*Your instructions*:
Using the records beneath, say how many lines contain the word "injection", without comment.

*Excerpts from a dataset*:
___
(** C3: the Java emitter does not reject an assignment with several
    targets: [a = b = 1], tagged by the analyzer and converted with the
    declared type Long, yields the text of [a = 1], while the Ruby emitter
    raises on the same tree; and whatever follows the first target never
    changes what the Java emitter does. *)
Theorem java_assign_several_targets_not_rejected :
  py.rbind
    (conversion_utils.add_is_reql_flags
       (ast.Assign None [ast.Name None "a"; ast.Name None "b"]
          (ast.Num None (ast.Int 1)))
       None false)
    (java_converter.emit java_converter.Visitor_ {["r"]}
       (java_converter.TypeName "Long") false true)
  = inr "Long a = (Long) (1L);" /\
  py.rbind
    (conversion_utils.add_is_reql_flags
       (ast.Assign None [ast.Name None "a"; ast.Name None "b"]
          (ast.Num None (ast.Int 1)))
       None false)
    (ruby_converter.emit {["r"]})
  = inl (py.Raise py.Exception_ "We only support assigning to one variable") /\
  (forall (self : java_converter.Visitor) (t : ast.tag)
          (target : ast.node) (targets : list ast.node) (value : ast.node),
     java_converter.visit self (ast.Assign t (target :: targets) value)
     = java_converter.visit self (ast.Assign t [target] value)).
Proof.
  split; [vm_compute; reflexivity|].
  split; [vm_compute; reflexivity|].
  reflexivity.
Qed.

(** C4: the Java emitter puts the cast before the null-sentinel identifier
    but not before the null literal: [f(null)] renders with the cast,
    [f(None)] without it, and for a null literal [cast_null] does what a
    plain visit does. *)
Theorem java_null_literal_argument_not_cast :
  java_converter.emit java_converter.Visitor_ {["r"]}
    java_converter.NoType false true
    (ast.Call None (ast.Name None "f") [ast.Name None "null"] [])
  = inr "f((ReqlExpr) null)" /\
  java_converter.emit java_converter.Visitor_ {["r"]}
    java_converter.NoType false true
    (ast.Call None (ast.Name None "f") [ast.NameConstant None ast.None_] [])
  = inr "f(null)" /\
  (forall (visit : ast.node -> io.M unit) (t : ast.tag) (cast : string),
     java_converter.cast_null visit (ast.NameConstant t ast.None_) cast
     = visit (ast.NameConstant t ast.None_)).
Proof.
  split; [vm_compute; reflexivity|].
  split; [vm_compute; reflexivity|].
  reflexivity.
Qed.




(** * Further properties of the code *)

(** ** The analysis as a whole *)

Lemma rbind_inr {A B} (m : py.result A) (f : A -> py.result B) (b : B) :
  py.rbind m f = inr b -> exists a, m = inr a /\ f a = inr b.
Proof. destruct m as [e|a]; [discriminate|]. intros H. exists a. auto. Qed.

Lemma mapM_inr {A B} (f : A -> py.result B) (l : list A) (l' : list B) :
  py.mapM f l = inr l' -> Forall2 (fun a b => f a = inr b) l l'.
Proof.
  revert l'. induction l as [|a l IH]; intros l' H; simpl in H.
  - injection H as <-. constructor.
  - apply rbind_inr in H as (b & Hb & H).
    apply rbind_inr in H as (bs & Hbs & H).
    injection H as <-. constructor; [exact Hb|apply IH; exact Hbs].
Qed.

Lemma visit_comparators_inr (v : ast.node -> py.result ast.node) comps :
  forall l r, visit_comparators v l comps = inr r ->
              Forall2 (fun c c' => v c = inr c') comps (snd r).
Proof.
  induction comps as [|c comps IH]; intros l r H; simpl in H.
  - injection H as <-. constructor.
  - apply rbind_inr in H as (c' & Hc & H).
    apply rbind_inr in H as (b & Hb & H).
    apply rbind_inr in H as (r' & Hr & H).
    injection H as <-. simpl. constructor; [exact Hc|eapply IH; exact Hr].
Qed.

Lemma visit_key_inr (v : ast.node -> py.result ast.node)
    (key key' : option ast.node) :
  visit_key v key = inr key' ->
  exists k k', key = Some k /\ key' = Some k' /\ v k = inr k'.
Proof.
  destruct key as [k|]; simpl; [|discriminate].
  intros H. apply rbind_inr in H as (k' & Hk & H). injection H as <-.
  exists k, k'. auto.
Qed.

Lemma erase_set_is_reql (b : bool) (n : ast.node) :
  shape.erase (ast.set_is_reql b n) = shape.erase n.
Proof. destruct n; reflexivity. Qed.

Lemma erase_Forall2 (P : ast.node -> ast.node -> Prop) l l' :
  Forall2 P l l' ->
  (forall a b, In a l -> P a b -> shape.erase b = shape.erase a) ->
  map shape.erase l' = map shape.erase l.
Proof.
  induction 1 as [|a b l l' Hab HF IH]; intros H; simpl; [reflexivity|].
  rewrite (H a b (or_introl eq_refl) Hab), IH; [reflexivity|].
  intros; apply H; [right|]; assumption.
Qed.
___
*Response box*:
5